11-year veteran of UIT brings 35 years of experience matching customers with technology
Marv Hawkins has spent nearly 35 years helping customers bridge the gulf between their dreams and their reality with technology.
With just shy of 11 years of experience at the University of Utah as an integration analyst and product manager in Administrative Computing Services and University Support Services, along with more than two decades of similar work at Salt Lake Community College, Hawkins was a natural fit to take the wheel as associate director of customer solutions in the Solution Planning and Design group.
When a department approaches University Support Services about a development project, Hawkins and his team will run an initial analysis to develop a business case.
If the scope is large enough to warrant further approvals through the governance process, they will handle that as well.
“We’ll actually be the advocate for that business case or that customer through the governance process if it needs to go to governance,” he said. “But we’ll do a lot of roadmapping for the customer as far as expectations.”
“As we create the plan-build-run model, we’re having difficulty finding educational institutions using that model,” said Hawkins. “In industry that’s a pretty common thing, but for education — to see how people actually put it into practice — it has been kind of hard.

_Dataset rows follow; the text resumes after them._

(* ===== verification/SeqError.v ===== *)
(** * SeqError: a recorded failure is never forgotten

[set_failing_group_stage] records the first failure of a calibration.  [keeps m]
says that [m] does not remove the record; only the start of [mem_calibrate] does.
With it, every calibration that fails has recorded a stage. *)
From S2P Require Import Prelude SeqConfig SeqBase SeqScc SeqMem SeqTest SeqSafe SeqOps.
From S2P Require Import SeqPhase SeqCentre SeqWrites SeqCalib.

Section Keeps.
Context {D : Type} `{Avalon D}.
Local Abbreviation prog A := (M (Seq D) A).

Definition marked (s : Seq D) : Prop := error_stage (gbl s) <> CAL_STAGE_NIL.

Definition keeps {A} (m : prog A) : Prop := forall s, marked s -> wlp m (fun _ s' => marked s') s.

(** ** Rules *)

Lemma keeps_ret {A} (a : A) : keeps (ret a).
Proof. intros s Hs. by apply wlp_ret. Qed.

Lemma keeps_undef {A} : keeps (A := A) undef.
Proof. by intros s Hs a s'. Qed.

Lemma keeps_bind {A B} (m : prog A) (k : A -> prog B) : keeps m -> (forall a, keeps (k a)) -> keeps (bind m k).
Proof.
  intros Hm Hk s Hs. apply wlp_bind. eapply wlp_mono; [by apply Hm|]. intros a s' Hs'. by apply Hk.
Qed.

Lemma keeps_gets {A} (f : Seq D -> A) : keeps (gets f).
Proof. by intros s Hs a s' [= <- <-]. Qed.

Lemma keeps_lift {A} (o : option A) : keeps (lift o).
Proof. destruct o; [apply keeps_ret|apply keeps_undef]. Qed.

Lemma keeps_int z : keeps (int z).
Proof. unfold int. case_match; [apply keeps_ret|apply keeps_undef]. Qed.

Lemma keeps_write base off v : keeps (IOWR_32DIRECT base off v).
Proof. by intros s Hs a s' [= <- <-]. Qed.

Lemma keeps_read base off : keeps (IORD_32DIRECT base off).
Proof.
  intros s Hs a s'. unfold IORD_32DIRECT. destruct (avl_read _ _) as [v d]. by intros [= <- <-].
Qed.

Lemma keeps_modify (f : Seq D -> Seq D) : (forall s, marked s -> marked (f s)) -> keeps (modify f).
Proof. intros Hf s Hs a s' [= <- <-]. by apply Hf. Qed.

Lemma keeps_for_each {A} (xs : list A) (body : A -> prog unit) : (forall x, keeps (body x)) -> keeps (for_each xs body).
Proof. intros Hb. induction xs; [apply keeps_ret|]. by apply keeps_bind. Qed.

Lemma keeps_for_fold {A B} (xs : list A) (b : B) body :
  (forall b x, keeps (body b x)) -> keeps (for_fold xs b body).
Proof. intros Hb. revert b. induction xs; intros b; [apply keeps_ret|]. by apply keeps_bind. Qed.

Lemma keeps_for_return {A R} (xs : list A) (body : A -> prog (option R)) :
  (forall x, keeps (body x)) -> keeps (for_return xs body).
Proof.
  intros Hb. induction xs; [apply keeps_ret|]. apply keeps_bind; [done|]. intros []; [apply keeps_ret|done].
Qed.

Lemma keeps_loop {L R} fuel (body : L -> prog (L + R)) l : (forall l, keeps (body l)) -> keeps (loop fuel body l).
Proof.
  intros Hb. revert l. induction fuel as [|fuel IH]; intros l; [by intros s Hs a s'|].
  apply keeps_bind; [done|]. intros []; [apply IH|apply keeps_ret].
Qed.

Lemma keeps_failing g st ss : keeps (set_failing_group_stage g st ss).
Proof.
  apply keeps_modify. intros s Hs. unfold marked in *. destruct (Z.eqb_spec (error_stage (gbl s)) CAL_STAGE_NIL); done.
Qed.

End Keeps.

Create HintDb keeps discriminated.

(** The rules cover every construct of the programs: the tactic goes through one,
using the hints for the functions already done and unfolding the others. *)
Ltac keeps_head m := lazymatch m with ?f _ => keeps_head f | _ => unfold m end.
Ltac keeps_step :=
  cbv beta zeta;
  lazymatch goal with
  | |- keeps (ret _) => apply keeps_ret
  | |- keeps undef => apply keeps_undef
  | |- keeps (bind _ _) => apply keeps_bind; [|intros ?]
  | |- keeps (gets _) => apply keeps_gets
  | |- keeps (lift _) => apply keeps_lift
  | |- keeps (int _) => apply keeps_int
  | |- keeps (IOWR_32DIRECT _ _ _) => apply keeps_write
  | |- keeps (IORD_32DIRECT _ _) => apply keeps_read
  | |- keeps (for_each _ _) => apply keeps_for_each; intros ?
  | |- keeps (for_fold _ _ _) => apply keeps_for_fold; intros ? ?
  | |- keeps (for_return _ _) => apply keeps_for_return; intros ?
  | |- keeps (loop _ _ _) => apply keeps_loop; intros ?
  | |- keeps (set_failing_group_stage _ _ _) => apply keeps_failing
  | |- keeps (modify _) => apply keeps_modify; intros ? ?; done
  | |- keeps (match ?x with _ => _ end) => destruct x
  | |- keeps ((match ?x with _ => _ end) _) => destruct x
  | |- keeps ?m => first [solve [eauto with keeps nocore] | keeps_head m]
  end.
Ltac keeps_run := intros; repeat keeps_step.

Section Functions.
Context {D : Type} `{Avalon D}.
Local Abbreviation prog A := (M (Seq D) A).

Lemma keeps_read_test r g n c a k : keeps (rw_mgr_mem_calibrate_read_test r g n c a k).
Proof. keeps_run. Qed.
Hint Resolve keeps_read_test : keeps.

Lemma keeps_write_test r g n c a : keeps (rw_mgr_mem_calibrate_write_test r g n c a).
Proof. keeps_run. Qed.
Hint Resolve keeps_write_test : keeps.

Lemma keeps_read_test_all g n c b a : keeps (rw_mgr_mem_calibrate_read_test_all_ranks g n c b a).
Proof. keeps_run. Qed.
Hint Resolve keeps_read_test_all : keeps.

Lemma keeps_passes g n : keeps (passes g n).
Proof. keeps_run. Qed.
Hint Resolve keeps_passes : keeps.

Lemma keeps_find_dqs_en_phase g : keeps (rw_mgr_mem_calibrate_vfifo_find_dqs_en_phase g).
Proof. keeps_run. Qed.
Hint Resolve keeps_find_dqs_en_phase : keeps.

Lemma keeps_sweep limit mask (try : Z -> M (Seq D) (bool * Z)) step stop sticky pins :
  (forall d, keeps (try d)) -> keeps (sweep limit mask try step stop sticky pins).
Proof. intros Htry. unfold sweep. keeps_run. Qed.

Lemma keeps_shift_pins n max (read : Z -> M (Seq D) Z) (set : Z -> Z -> M (Seq D) unit) pin_of pins i a b :
  (forall p, keeps (read p)) -> (forall p d, keeps (set p d)) ->
  keeps (shift_pins n max read set pin_of pins i a b).
Proof. intros Hread Hset. unfold shift_pins. keeps_run.
Qed.

Lemma keeps_vfifo_center r w g t u f : keeps (rw_mgr_mem_calibrate_vfifo_center r w g t u f).
Proof.
  unfold rw_mgr_mem_calibrate_vfifo_center, find_read_edges, centre_reads.
  repeat first [ apply keeps_sweep; intros ? | apply keeps_shift_pins; intros | keeps_step ].
Qed.
Hint Resolve keeps_vfifo_center : keeps.

Lemma keeps_writes r g t : keeps (rw_mgr_mem_calibrate_writes r g t).
Proof.
  unfold rw_mgr_mem_calibrate_writes, rw_mgr_mem_calibrate_writes_center, find_write_edges, centre_writes.
  repeat first [ apply keeps_sweep; intros ? | apply keeps_shift_pins; intros | keeps_step ].
Qed.

Lemma keeps_vfifo g t : keeps (rw_mgr_mem_calibrate_vfifo g t).
Proof. keeps_run. Qed.

Lemma keeps_vfifo_end g t : keeps (rw_mgr_mem_calibrate_vfifo_end g t).
Proof. keeps_run. Qed.

Lemma keeps_lfifo : keeps rw_mgr_mem_calibrate_lfifo.
Proof. keeps_run. Qed.

End Functions.

#[export] Hint Resolve keeps_vfifo_center keeps_writes keeps_vfifo keeps_vfifo_end keeps_lfifo : keeps.

(** ** A calibration that fails has recorded a stage *)

Section Marks.
Context {D : Type} `{Avalon D}.
Local Abbreviation prog A := (M (Seq D) A).

Definition marks (m : prog Z) : Prop := forall s, wlp m (fun r s' => r = 0 -> marked s') s.

(** The same for the steps of the group loop: a result other than [Some 0] is a
failure. *)
Definition marks_step (m : prog (option Z)) (s : Seq D) : Prop :=
  wlp m (fun r s' => r <> Some 0 -> marked s') s.

Lemma wlp_any {A B} (m : prog A) (k : A -> prog B) Q s :
  (forall a s', wlp (k a) Q s') -> wlp (bind m k) Q s.
Proof. intros Hk. apply wlp_bind. intros a s' _. apply Hk. Qed.

Lemma failing_marks {A} g st ss (a : A) (Q : A -> Prop) s :
  st <> CAL_STAGE_NIL -> wlp (set_failing_group_stage g st ss ;;! ret a) (fun r (s' : Seq D) => Q r -> marked s') s.
Proof.
  intros Hst r s' [= <- <-] _. unfold marked.
  destruct (Z.eqb_spec (error_stage (gbl s)) CAL_STAGE_NIL); done.
Qed.

Lemma marks_vfifo g t : marks (rw_mgr_mem_calibrate_vfifo g t).
Proof.
  intros s. do 5 (apply wlp_any; intros). destruct a3 as [[d cal] fs]. case_match; [by apply failing_marks|].
  apply wlp_any; intros. by apply wlp_ret.
Qed.

Lemma marks_vfifo_end g t : marks (rw_mgr_mem_calibrate_vfifo_end g t).
Proof. intros s. do 4 (apply wlp_any; intros). case_match; [by apply failing_marks|by apply wlp_ret]. Qed.

Lemma marks_writes r g t : marks (rw_mgr_mem_calibrate_writes r g t).
Proof. intros s. do 4 (apply wlp_any; intros). case_match; [by apply failing_marks|by apply wlp_ret]. Qed.

Lemma marks_lfifo : marks rw_mgr_mem_calibrate_lfifo.
Proof.
  intros s. do 6 (apply wlp_any; intros). case_match; [|by apply failing_marks].
  do 4 (apply wlp_any; intros). by apply wlp_ret.
Qed.

Lemma keeps_on_failure : keeps (D := D) on_failure.
Proof. keeps_run. Qed.

(** A failure leads to [on_failure]. *)
Lemma marked_on_failure (Q : option Z -> Prop) s : marked s -> wlp on_failure (fun r (s' : Seq D) => Q r -> marked s') s.
Proof. intros Hs. eapply wlp_mono; [by apply keeps_on_failure|done]. Qed.

Lemma marks_each_read_group calibrate gs t s :
  (forall g t, marks (calibrate g t)) -> marks_step (each_read_group calibrate gs t) s.
Proof.
  intros Hcal. revert t s. induction gs as [|g gs IH]; intros t s; [by apply wlp_ret|].
  apply wlp_bind. eapply wlp_mono; [apply Hcal|]. intros ok s' Hok. cbv beta.
  destruct (Z.eqb_spec ok 0); [by apply marked_on_failure, Hok|apply IH].
Qed.

Lemma marks_each_shadow_reg g t rs failed s :
  (failed <> 0 -> marked s) -> marks_step (each_shadow_reg g t rs failed) s.
Proof.
  revert failed s. induction rs as [|[r sr] rs IH]; intros failed s Hs.
  { apply wlp_ret. intros Hne. apply Hs. congruence. }
  apply wlp_bind. intros skip s1 Hrun.
  assert (Hs1 : failed <> 0 -> marked s1).
  { intros Hf. refine ((_ : keeps (skipped_shadow_reg sr)) s (Hs Hf) skip s1 Hrun). keeps_run. }
  destruct skip; [by apply IH|]. apply wlp_bind. intros [] s2 [= <-].
  apply wlp_bind. intros ok s3 Hok.
  pose proof (marks_writes r g t s1 ok s3 Hok) as Hmark.
  assert (Hs3 : failed <> 0 -> marked s3) by (intros Hf; exact (keeps_writes r g t s1 (Hs1 Hf) ok s3 Hok)).
  destruct (Z.eqb_spec ok 0) as [Hz|]; [|by apply IH].
  apply wlp_bind. eapply wlp_mono; [apply keeps_on_failure, Hmark, Hz|]. intros [v|] s4 Hs4; [by apply IH|by apply wlp_ret].
Qed.

Lemma marks_if_not_failed m k s :
  marks_step m s -> (forall s', marks_step k s') -> marks_step (if_not_failed m k) s.
Proof.
  intros Hm Hk. apply wlp_bind. eapply wlp_mono; [exact Hm|]. intros r s' Hr. cbv beta.
  case_bool_decide; [apply Hk|]. apply wlp_ret. auto.
Qed.

Lemma marks_calibrate_group g t s : marks_step (calibrate_group g t) s.
Proof.
  do 2 (apply wlp_any; intros). apply marks_if_not_failed.
  { apply marks_each_read_group. intros; apply marks_vfifo. }
  intros. apply marks_if_not_failed; [by apply marks_each_shadow_reg|].
  intros. apply marks_each_read_group. intros; apply marks_vfifo_end.
Qed.

Lemma keeps_calibrate_group g t : keeps (D := D) (calibrate_group g t).
Proof.
  assert (Heach : forall (cal : Z -> Z -> prog Z) gs t', (forall g t, keeps (cal g t)) ->
    keeps (each_read_group cal gs t')).
  { intros cal gs. induction gs as [|g' gs IH]; intros t' Hcal; cbn [each_read_group]; keeps_run; by apply IH. }
  assert (Hshadow : forall rs failed, keeps (each_shadow_reg g t rs failed)).
  { induction rs as [|[r sr] rs IH]; intros failed; cbn [each_shadow_reg]; keeps_run; apply IH. }
  unfold calibrate_group, if_not_failed.
  repeat first [ apply Heach; intros; eauto using keeps_vfifo, keeps_vfifo_end | apply Hshadow | keeps_step ].
Qed.

Lemma marks_calibrate_groups gs run failing s :
  0 <= failing -> (failing <> 0 -> marked s) -> marks_step (calibrate_groups gs run failing) s.
Proof.
  revert run failing s. induction gs as [|g gs IH]; intros run failing s Hpos Hs; cbn [calibrate_groups].
  { apply wlp_ret. intros Hne. apply Hs. congruence. }
  cbv zeta. case_match; [by apply IH|]. apply wlp_bind. intros r s1 Hrun.
  pose proof (marks_calibrate_group g _ s r s1 Hrun) as Hmark.
  assert (Hs1 : failing <> 0 -> marked s1) by (intros Hf; exact (keeps_calibrate_group g _ s (Hs Hf) r s1 Hrun)).
  destruct r as [v|]; [|apply wlp_ret; auto]. destruct (Z.eqb_spec v 0) as [->|Hv]; simpl; apply IH; try done; [lia|].
  intros _. apply Hmark. congruence.
Qed.

Lemma marks_calibrate_pass s : wlp calibrate_pass (fun r (s' : Seq D) => r <> None -> marked s') s.
Proof.
  do 2 (apply wlp_any; intros). apply wlp_bind.
  eapply wlp_mono; [by apply marks_calibrate_groups|]. intros r s5 Hr. cbv beta.
  case_bool_decide; simpl; [|apply wlp_ret; auto]. apply wlp_any; intros. case_match; [|by apply wlp_ret].
  apply wlp_bind. eapply wlp_mono; [apply marks_lfifo|]. intros ok s2 Hok. cbv beta.
  destruct (Z.eqb_spec ok 0); apply wlp_ret; [auto|done].
Qed.

Lemma wlp_for_return {A R} (P : Seq D -> Prop) (xs : list A) (body : A -> prog (option R)) :
  (forall x s, wlp (body x) (fun r s' => r <> None -> P s') s) ->
  forall s, wlp (for_return xs body) (fun r s' => r <> None -> P s') s.
Proof.
  intros Hb. induction xs as [|x xs IH]; intros s; [by apply wlp_ret|].
  apply wlp_bind. eapply wlp_mono; [apply Hb|]. intros [r|] s' Hr; [|apply IH]. apply wlp_ret. intros _. by apply Hr.
Qed.

Lemma marks_mem_calibrate : marks mem_calibrate.
Proof.
  intros s. do 4 (apply wlp_any; intros). apply wlp_bind.
  apply (wlp_mono _ (fun r s' => r <> None -> marked s')).
  - case_match; [apply wlp_any; intros; by apply wlp_ret|].
    apply wlp_for_return. intros. apply marks_calibrate_pass.
  - intros [v|] s5 Hr; [apply wlp_ret; intros; by apply Hr|]. apply wlp_any; intros. by apply wlp_ret.
Qed.

(** The failing calibration of the memory leaves its stage in the globals. *)
Lemma marks_run_mem_calibrate : marks run_mem_calibrate.
Proof.
  intros s. do 5 (apply wlp_any; intros). apply wlp_bind.
  eapply wlp_mono; [apply marks_mem_calibrate|]. intros pass s5 Hpass. cbv beta.
  lazymatch goal with |- wlp ?m _ _ => assert (Hk : keeps m) by keeps_run;
    assert (Hret : forall s, wlp m (fun r _ => r = pass) s)
      by (intros; do 6 (apply wlp_any; intros); by apply wlp_ret) end.
  intros r s6 Hrun Hr. rewrite (Hret _ _ _ Hrun) in Hr. exact (Hk _ (Hpass Hr) _ _ Hrun).
Qed.

Lemma marks_sdram_calibration `{PhyCtrl} : marks sdram_calibration.
Proof. intros s. do 12 (apply wlp_any; intros). apply marks_run_mem_calibrate. Qed.

End Marks.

Because we’re doing things that industry is doing with half the people or less, it’s a challenge to not have an exact model of how to do business.”
Hawkins — who enjoys home improvement, cooking, and singing in his church praise group in his spare time — believes part of the challenge will be properly defining the consultant role to adapt to the customer.
“Industry is dealing with a small suite of applications, whereas we’re dealing with an enterprise that is really 20 or 30 companies under one roof trying to do the same thing,” he said. “So that suite of applications is much larger, with differing needs for different departments.”
He hopes to lay the groundwork for other UIT departments to build from as more focused planning takes root throughout the organization.
“We’re starting with USS, using that as the small model, then taking it to see what it would do if all UIT services came through that. So that if there’s a Teaching and Learning Technologies issue we could put it through the same kind of process,” he said. “So a customer could come in and make a request, whatever the request is, and then funnel it to the appropriate group to do analysis, to do business process work, to do the design, or to help them through a process of business change.”